An Altria lawyer said the company was disappointed by the ruling but pointed to Stevens's comments that smokers have only won the right to try to prove that the company was deceptive. The Maine case was dismissed by a judge before the smokers had even presented their allegations to a jury.
"We continue to view these cases as manageable, and the company will assert many of the strong defenses used successfully in the past to defend against this very type of case," said Murray Garnick, Altria Client Services senior vice president and associate general counsel.

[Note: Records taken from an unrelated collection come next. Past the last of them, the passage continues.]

(** X3. Bulk scheduling is not all or nothing.  When the walk leaves the month
    right after an id, the request raises there: that id and the ids before
    it are left scheduled, no other record is touched, and the ids after it
    are never scheduled. *)
Theorem bulk_schedule_stops_at_month_end (pre : list string) (a : string)
  (rest : list string) (startDate : string) (n : Z)
  (start : PyDatetime.datetime) (st : server) :
  PyDatetime.fromisoformat startDate = Some start ->
  stays_in_month n start pre ->
  ~ (1 <= PyDatetime.day start + (Z.of_nat (length pre) + 1) * n
     <= PyDatetime.days_in_month (PyDatetime.year start)
          (PyDatetime.month start))%Z ->
  let run := post_bulk_schedule (pre ++ a :: rest) (Some startDate) (Some n) st in
  fst run = Raised ValueError
  /\ (forall article_id, article_id ∈ pre ++ [a] ->
        status <$> article_metadata (snd run) !! article_id = Some "scheduled")
  /\ (forall article_id, article_id ∉ pre ++ [a] ->
        article_metadata (snd run) !! article_id
        = article_metadata st !! article_id).
Proof.
  intros Hparse Hin Hout run. subst run. unfold post_bulk_schedule.
  assert (bool_decide (pre ++ a :: rest = []) = false) as ->.
  { apply bool_decide_eq_false. by destruct pre. }
  assert (opt_truthy (Some startDate) = true) as ->.
  { simpl. unfold truthy. destruct (String.eqb_spec startDate ""); [|done].
    subst. discriminate. }
  simpl. rewrite Hparse.
  pose proof (fromisoformat_valid _ _ Hparse) as Hv.
  rewrite (bulk_schedule_loop_app n pre (a :: rest) start [] st Hv Hin).
  set (cur := on_day start _).
  set (st_pre := snd (bulk_schedule_loop pre start n [] st)).
  cbn [bulk_schedule_loop].
  pose proof (bulk_schedule_step a cur st_pre) as Hstep.
  unfold minute_text in Hstep.
  destruct (load_article_metadata a st_pre) as [m st1]. rewrite Hstep.
  rewrite replace_day_out_of_month.
  2:{ subst cur. simpl.
      replace (PyDatetime.day start + Z.of_nat (length pre) * n + n)%Z
        with (PyDatetime.day start + (Z.of_nat (length pre) + 1) * n)%Z by lia.
      exact Hout. }
  split; [reflexivity|]. simpl. split.
  - intros article_id Hid.
    destruct (decide (a = article_id)) as [->|Hne].
    { by rewrite lookup_insert_eq. }
    rewrite lookup_insert_ne by done.
    apply elem_of_app in Hid as [Hid|Hid].
    2:{ apply list_elem_of_singleton in Hid. congruence. }
    destruct (last_occurrence _ _ Hid) as (k & Hk & Hlast).
    subst st_pre.
    by rewrite (bulk_schedule_loop_last n pre start [] st Hv Hin k article_id
                  Hk Hlast).
  - intros article_id Hid.
    apply not_elem_of_app in Hid as [Hpre Ha].
    apply not_elem_of_cons in Ha as [Ha _].
    rewrite lookup_insert_ne by done. subst st_pre.
    by apply bulk_schedule_loop_frame.
Qed.

Lemma bulk_schedule_stops_witness :
  let run := post_bulk_schedule ["a"; "b"; "c"; "d"] (Some "2024-04-27")
               (Some 2%Z) (Server None ∅) in
  fst run = Raised ValueError
  /\ (forall article_id, article_id ∈ ["a"; "b"] ->
        status <$> article_metadata (snd run) !! article_id = Some "scheduled")
  /\ (forall article_id, article_id ∉ ["a"; "b"] ->
        article_metadata (snd run) !! article_id = None).
Proof.
  refine (bulk_schedule_stops_at_month_end ["a"] "b" ["c"; "d"] "2024-04-27" 2
            (PyDatetime.Datetime 2024 4 27 0 0 0 0) (Server None ∅)
            eq_refl _ _).
  - intros k Hk. simpl in Hk.
    change (1 <= 27 + Z.of_nat k * 2 <= 30)%Z. lia.
  - change (~ (1 <= 27 + (1 + 1) * 2 <= 30)%Z). lia.
Defined.


(** ** Dates written by bulk scheduling are dates the scan reads
    (lines 349-358 and 384) *)

Lemma digit_value_char k :
  (0 <= k <= 9)%Z ->
  PyDatetime.digit_value (PyDatetime.digit_char k) = Some k.
Proof.
  intros Hk.
  assert (k = 0 \/ k = 1 \/ k = 2 \/ k = 3 \/ k = 4 \/ k = 5 \/ k = 6
          \/ k = 7 \/ k = 8 \/ k = 9)%Z as Hcases by lia.
  repeat destruct Hcases as [->|Hcases]; try reflexivity.
  by subst.
Qed.

Lemma parse_digits_step w : forall acc s,
  PyDatetime.parse_digits (S w) acc s
  = match PyDatetime.parse_digits w acc s with
    | Some (a, r) => PyDatetime.parse_digits 1 a r
    | None => None
    end.
Proof.
  induction w as [|w IH]; intros acc s; [reflexivity|].
  change (PyDatetime.parse_digits (S (S w)) acc s)
    with (match s with
          | EmptyString => None
          | String c s' =>
              match PyDatetime.digit_value c with
              | Some d => PyDatetime.parse_digits (S w) (acc * 10 + d) s'
              | None => None
              end
          end).
  destruct s as [|c s]; [reflexivity|].
  cbn [PyDatetime.parse_digits].
  destruct (PyDatetime.digit_value c) as [d|]; [|reflexivity].
  apply IH.
Qed.

Lemma parse_zero_padded w : forall x acc rest,
  (0 <= x < 10 ^ Z.of_nat w)%Z ->
  PyDatetime.parse_digits w acc (PyDatetime.zero_padded w x +:+ rest)
  = Some ((acc * 10 ^ Z.of_nat w + x)%Z, rest).
Proof.
  induction w as [|w IH]; intros x acc rest Hx.
  - simpl in *. do 2 f_equal. lia.
  - rewrite parse_digits_step. cbn [PyDatetime.zero_padded].
    rewrite str_app_assoc.
    assert (0 <= x / 10 < 10 ^ Z.of_nat w)%Z as Hdiv.
    { rewrite Nat2Z.inj_succ, Z.pow_succ_r in Hx by lia.
      split; [apply Z.div_pos; lia|].
      apply Z.div_lt_upper_bound; lia. }
    rewrite IH by done.
    change (String (PyDatetime.digit_char (x mod 10)) "" +:+ rest)
      with (String (PyDatetime.digit_char (x mod 10)) rest).
    cbn [PyDatetime.parse_digits].
    rewrite digit_value_char
      by (pose proof (Z.mod_pos_bound x 10 ltac:(lia)); lia).
    do 2 f_equal. rewrite Nat2Z.inj_succ, Z.pow_succ_r by lia.
    pose proof (Z.div_mod x 10 ltac:(lia)). lia.
Qed.

Lemma zero_padded_length w : forall x,
  String.length (PyDatetime.zero_padded w x) = w.
Proof.
  induction w as [|w IH]; intros x; [reflexivity|].
  cbn [PyDatetime.zero_padded]. rewrite str_length_app, IH. simpl. lia.
Qed.

Lemma take_chars_app s n rest :
  PyStr.take_chars (String.length s + n) (s +:+ rest)
  = s +:+ PyStr.take_chars n rest.
Proof.
  induction s as [|c s IH]; [reflexivity|].
  rewrite !str_app_cons. simpl. by rewrite IH.
Qed.

Lemma take_zero_padded w x n k rest :
  k = (w + n)%nat ->
  PyStr.take_chars k (PyDatetime.zero_padded w x +:+ rest)
  = PyDatetime.zero_padded w x +:+ PyStr.take_chars n rest.
Proof.
  intros ->. rewrite <- (zero_padded_length w x) at 1. apply take_chars_app.
Qed.

Lemma take_chars_cons n c s :
  PyStr.take_chars (S n) (String c "" +:+ s)
  = String c "" +:+ PyStr.take_chars n s.
Proof. reflexivity. Qed.

Lemma minute_text_shape dt :
  minute_text dt
  = PyDatetime.zero_padded 4 (PyDatetime.year dt) +:+ "-"
    +:+ PyDatetime.zero_padded 2 (PyDatetime.month dt) +:+ "-"
    +:+ PyDatetime.zero_padded 2 (PyDatetime.day dt) +:+ "T"
    +:+ PyDatetime.zero_padded 2 (PyDatetime.hour dt) +:+ ":"
    +:+ PyDatetime.zero_padded 2 (PyDatetime.minute dt) +:+ "".
Proof.
  unfold minute_text, PyDatetime.isoformat.
  rewrite (take_zero_padded 4 _ 12 16) by reflexivity.
  rewrite (take_chars_cons 11).
  rewrite (take_zero_padded 2 _ 9 11) by reflexivity.
  rewrite (take_chars_cons 8).
  rewrite (take_zero_padded 2 _ 6 8) by reflexivity.
  rewrite (take_chars_cons 5).
  rewrite (take_zero_padded 2 _ 3 5) by reflexivity.
  rewrite (take_chars_cons 2).
  rewrite (take_zero_padded 2 _ 0 2) by reflexivity.
  reflexivity.
Qed.

Lemma days_in_month_le_31 y m : (PyDatetime.days_in_month y m <= 31)%Z.
Proof.
  unfold PyDatetime.days_in_month.
  destruct ((m =? 2)%Z && PyDatetime.is_leap y); [lia|].
  unfold PyDatetime.DAYS_IN_MONTH. generalize (Z.to_nat m). intros k.
  do 13 (destruct k as [|k]; [simpl; lia|]). simpl. destruct k; lia.
Qed.


Lemma fromisoformat_minute_text dt :
  valid_datetime dt ->
  PyDatetime.fromisoformat (minute_text dt) = Some (to_minute dt).
Proof.
  unfold valid_datetime. intros Hv.
  apply andb_true_iff in Hv as [Hdate Htime].
  assert (1 <= PyDatetime.year dt <= 9999 /\ 1 <= PyDatetime.month dt <= 12
          /\ 1 <= PyDatetime.day dt <= 31 /\ 0 <= PyDatetime.hour dt <= 23
          /\ 0 <= PyDatetime.minute dt <= 59)%Z as (Hy & Hm & Hd & Hh & Hmi).
  { pose proof (days_in_month_le_31 (PyDatetime.year dt) (PyDatetime.month dt)).
    unfold PyDatetime.check_date_fields in Hdate.
    unfold PyDatetime.check_time_fields in Htime.
    repeat match goal with
           | H : _ && _ = true |- _ => apply andb_true_iff in H as [H ?]
           end.
    lia. }
  rewrite minute_text_shape. unfold PyDatetime.fromisoformat.
  assert (forall w x rest,
            (0 <= x < 10 ^ Z.of_nat w)%Z ->
            PyDatetime.parse_digits w 0 (PyDatetime.zero_padded w x +:+ rest)
            = Some (x, rest)) as Hparse.
  { intros w x rest Hx. rewrite parse_zero_padded by done.
    by rewrite Z.mul_0_l, Z.add_0_l. }
  assert (forall c rest,
            PyDatetime.expect c (String c "" +:+ rest) = Some rest) as Hexpect.
  { intros c rest. change (String c "" +:+ rest) with (String c rest).
    cbn [PyDatetime.expect]. by rewrite (proj2 (Ascii.eqb_eq c c) eq_refl). }
  rewrite (Hparse 4) by (change (10 ^ Z.of_nat 4)%Z with 10000%Z; lia).
  cbn [mbind option_bind]. rewrite Hexpect. cbn [mbind option_bind].
  rewrite (Hparse 2) by (change (10 ^ Z.of_nat 2)%Z with 100%Z; lia).
  cbn [mbind option_bind]. rewrite Hexpect. cbn [mbind option_bind].
  rewrite (Hparse 2) by (change (10 ^ Z.of_nat 2)%Z with 100%Z; lia).
  cbn [mbind option_bind].
  change ("T" +:+ ?x) with (String "T" x). cbv iota.
  unfold PyDatetime.parse_time.
  rewrite (Hparse 2) by (change (10 ^ Z.of_nat 2)%Z with 100%Z; lia).
  cbn [mbind option_bind].
  change (":" +:+ ?x) with (String ":" x) at 1. cbv iota.
  change (String ":" ?x) with (":" +:+ x) at 1.
  rewrite Hexpect. cbn [mbind option_bind].
  rewrite (Hparse 2) by (change (10 ^ Z.of_nat 2)%Z with 100%Z; lia).
  cbn [mbind option_bind].
  unfold PyDatetime.new_datetime, to_minute. rewrite Hdate.
  assert (PyDatetime.check_time_fields (PyDatetime.hour dt)
            (PyDatetime.minute dt) 0 0 = true) as ->; [|done].
  unfold PyDatetime.check_time_fields.
  repeat (apply andb_true_iff; split); try done; lia.
Qed.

The decision in the case, Altria Group v. Good, is the latest in a growing national debate over "preemption," a doctrine under which liability lawsuits filed in state courts are being challenged as being the province of federal law.
Courts are filled with such cases, and the Supreme Court recently decided several in favor of industries. Robin Conrad, who represents the U.S. Chamber of Commerce, said yesterday's decision came "just when we thought the court was finally introducing some clarity" to the issue. "We're all baffled," she said.

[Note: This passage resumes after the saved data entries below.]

(** * MIDI-Image: from note events to a picture

    A shallow embedding of [main.py]: the pairing of note-on / note-off
    messages into note intervals, the scene extents, the colour mapper
    [get_color], the five style renderers and the vignette step.

    Numbers.  Python [int] is [Z].  Python [float] values (timestamps,
    durations, ratios, coordinates) are modelled by exact rationals [Q]:
    every statement below is about the arithmetic the source writes down,
    not about binary rounding.  [int(x)] on a float truncates toward zero
    ([py_int]); [a % b] on ints is [Z.modulo] (sign of the divisor, as in
    Python); [a // b] is [Z.div]. *)

From Stdlib Require Import ZArith QArith Qround String Ascii List Lia.
From Stdlib Require Import Sorted Lqa.
From stdpp Require Import gmap strings.
Import ListNotations.

Local Open Scope string_scope.
Local Open Scope list_scope.
Local Open Scope Z_scope.

(** ** Python numerics *)

Module Py.

(** [int(x)] for a float [x]: truncation toward zero. *)
Definition py_int (x : Q) : Z := Z.quot (Qnum x) (Zpos (Qden x)).

(** [max(xs)] over floats: the first maximal element; [None] where Python
    raises [ValueError] on an empty sequence. *)
Definition py_max_Q (xs : list Q) : option Q :=
  match xs with
  | [] => None
  | x :: rest =>
      Some (fold_left (fun m y => if Qlt_le_dec m y then y else m) rest x)
  end.

Definition py_max_Z (xs : list Z) : option Z :=
  match xs with
  | [] => None
  | x :: rest => Some (fold_left Z.max rest x)
  end.

Definition py_min_Z (xs : list Z) : option Z :=
  match xs with
  | [] => None
  | x :: rest => Some (fold_left Z.min rest x)
  end.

The justices have heard arguments this term in another preemption case, involving the pharmaceutical industry, which may provide more guidance about when federal law trumps state consumer protection statutes.

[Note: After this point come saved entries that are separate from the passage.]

(** X12: every message gets exactly one reply, and the reply tells what
    was done.  It is the refusal exactly when the user is at the limit, and
    then nothing else changes; it is the format error exactly when the
    user is below the limit and the stripped text is not a time, and then
    no timer is stored and no job queued, and a warning is logged; in the
    remaining case it is the start message, which names the generated id,
    an end time that is the clock reading plus the duration, and the
    user's count after the creation, while the timer is stored and its job
    queued. *)
Theorem handle_time_replies_once uuid4 now now' user_id message_text w :
  let w' := exec (handle_time uuid4 now now' user_id message_text) w in
  ∃ t kb,
    outbox w' = outbox w ++ [mkSent Reply user_id t kb]
    ∧ match t with
      | LimitReachedText timer_count _ =>
          count_of w user_id >= MAX_TIMERS_PER_USER
          ∧ timer_count = count_of w user_id
          ∧ same_registry w w'
      | BadFormatText =>
          count_of w user_id < MAX_TIMERS_PER_USER
          ∧ validate_time_format (strip message_text) = None
          ∧ (∀ o, timers_of w' o = timers_of w o)
          ∧ job_queue w' = job_queue w
          ∧ log w' = log w ++ [WarnBadFormat user_id (strip message_text)]
      | TimerStartedText timer_id _ finish new_timer_count _ =>
          count_of w user_id < MAX_TIMERS_PER_USER
          ∧ ∃ hours minutes,
              validate_time_format (strip message_text)
              = Some (hours, minutes)
              ∧ timer_id = str_take 8 uuid4
              ∧ finish = now + (hours * 3600 + minutes * 60) * 1000000
              ∧ new_timer_count = count_of w' user_id
              ∧ dict_get timer_id (timers_of w' user_id)
                = Some (created_timer uuid4 now now' user_id hours minutes
                          (next_job w))
              ∧ job_queue w'
                = job_queue w
                  ++ match job (created_timer uuid4 now now' user_id hours
                                  minutes (next_job w)) with
                     | Some j => [j]
                     | None => []
                     end
      | _ => False
      end.
Proof.
  cbv zeta.
  destruct (count_of w user_id >=? MAX_TIMERS_PER_USER) eqn:Hfull.
  - (* at the limit *)
    rewrite Z.geb_leb in Hfull. apply Z.leb_le in Hfull.
    eexists _, _. unfold exec.
    rewrite handle_time_at_capacity by lia. simpl.
    split; [done|]. split_and!; try done; [lia|].
    split_and!; try done.
    intros o. apply (timers_of_touched w user_id o).
  - rewrite Z.geb_leb in Hfull. apply Z.leb_gt in Hfull.
    destruct (validate_time_format (strip message_text))
      as [[hours minutes]|] eqn:Hparse.
    + (* a timer is created *)
      destruct (handle_time_created_run uuid4 now now' user_id message_text
                  w hours minutes Hfull Hparse) as (Hout & _).
      eexists _, _. split; [exact Hout|]. cbv beta iota.
      split; [done|]. exists hours, minutes. split_and!; try done.
      * rewrite timers_of_handle_time, Hparse.
        assert ((count_of w user_id >=? MAX_TIMERS_PER_USER) = false) as ->
          by (rewrite Z.geb_leb; apply Z.leb_gt; lia).
        rewrite decide_True by done. apply dict_get_set_eq.
      * by apply job_queue_handle_time.
    + (* not a time *)
      assert (exec (handle_time uuid4 now now' user_id message_text) w
              = exec (write_log (WarnBadFormat user_id (strip message_text)))
                  (exec (send Reply user_id BadFormatText [])
                     (exec (get_timer_count user_id) w))) as ->.
      { unfold handle_time. rewrite exec_bind, eval_get_timer_count.
        assert ((count_of w user_id >=? MAX_TIMERS_PER_USER) = false) as ->
          by (rewrite Z.geb_leb; apply Z.leb_gt; lia).
        by rewrite Hparse, exec_bind. }
      destruct (Quiet_get_timer_count user_id w) as (Ht & Hq & _ & _ & Hl).
      exists BadFormatText, [].
      change (outbox (exec (write_log _) ?x)) with (outbox x).
      rewrite outbox_send, outbox_get_timer_count.
      split; [done|]. split_and!; try done.
      * unfold exec at 1 2, write_log, send. simpl. by rewrite Hl.
Qed.

(** ** The list view: buttons, pages and remaining time *)

Section ViewMore.

Implicit Types (w : world) (user_id page : Z).

Lemma view_of_no_timers now user_id page items_per_page w :
  timers_of w user_id = [] →
  eval (format_timer_list now user_id page items_per_page) w
  = (NoActiveTimersText, [[NewTimer]]).
Proof.
  intros Hnil. unfold format_timer_list.
  by rewrite eval_bind, !eval_get_user_timers, Hnil.
Qed.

In the cigarette case, the court split along familiar ideological grounds, with Justice Anthony M. Kennedy, often the deciding vote in such cases, siding with his more liberal colleagues: Stevens and Justices David H. Souter, Ruth Bader Ginsburg and Stephen G. Breyer.
Justice Clarence Thomas wrote a dissent that was joined by Chief Justice John G. Roberts Jr. and Justices Antonin Scalia and Samuel A. Alito Jr.
The companies that make "light" and "low-tar" cigarettes say they rely on a test, approved by the Federal Trade Commission, that is conducted by a smoking machine and shows that the "light" and "low-tar" cigarettes contain smaller amounts of tar and nicotine than regular cigarettes.
But the smokers in this case, who used Philip Morris's Marlboro Lights and Cambridge Lights for more than 15 years, alleged that "human smokers unconsciously engage in compensatory behaviors" that negate any benefit. Those who smoke such cigarettes, amounting to about 80 percent of smokers, take deeper drags, hold the smoke longer in their lungs or smoke more of the cigarettes to compensate for the lower nicotine levels.
They have cited internal company documents to accuse Philip Morris of knowing just that but still marketing low-tar and low-nicotine cigarettes as less harmful.
Philip Morris contended that the Maine suit was barred by federal laws enacted in the 1960s that set a standard for the warning of health risks from smoking and that barred states from enacting any additional regulation "based on smoking and health."
Stevens relied on the court's 1992 ruling in Cipollone v. Liggett Group Inc. for yesterday's result. That decision, which produced three opinions but none in which a majority agreed, held that the federal label law did not ban all suits filed under state laws.
And Stevens said the Maine law concerned deceptive practices, not "smoking and health."
Thomas dissented, saying that Cipollone created "an unworkable test" and that the Maine case "is premised on the effect of smoking on health." That is just what federal law forbids states from regulating, he said.
Thomas also noted the court's more recent decisions on the issue of preemption and said, "This court has altered its doctrinal approach."
One difference in this case is that the FTC and the federal government supported the smokers' suit. Commissioner Jon Leibowitz issued a statement calling the decision "vindication for the Federal Trade Commission, which never meant to preempt state laws against deceptive advertising."
Staff writer Jerry Markon contributed to this report.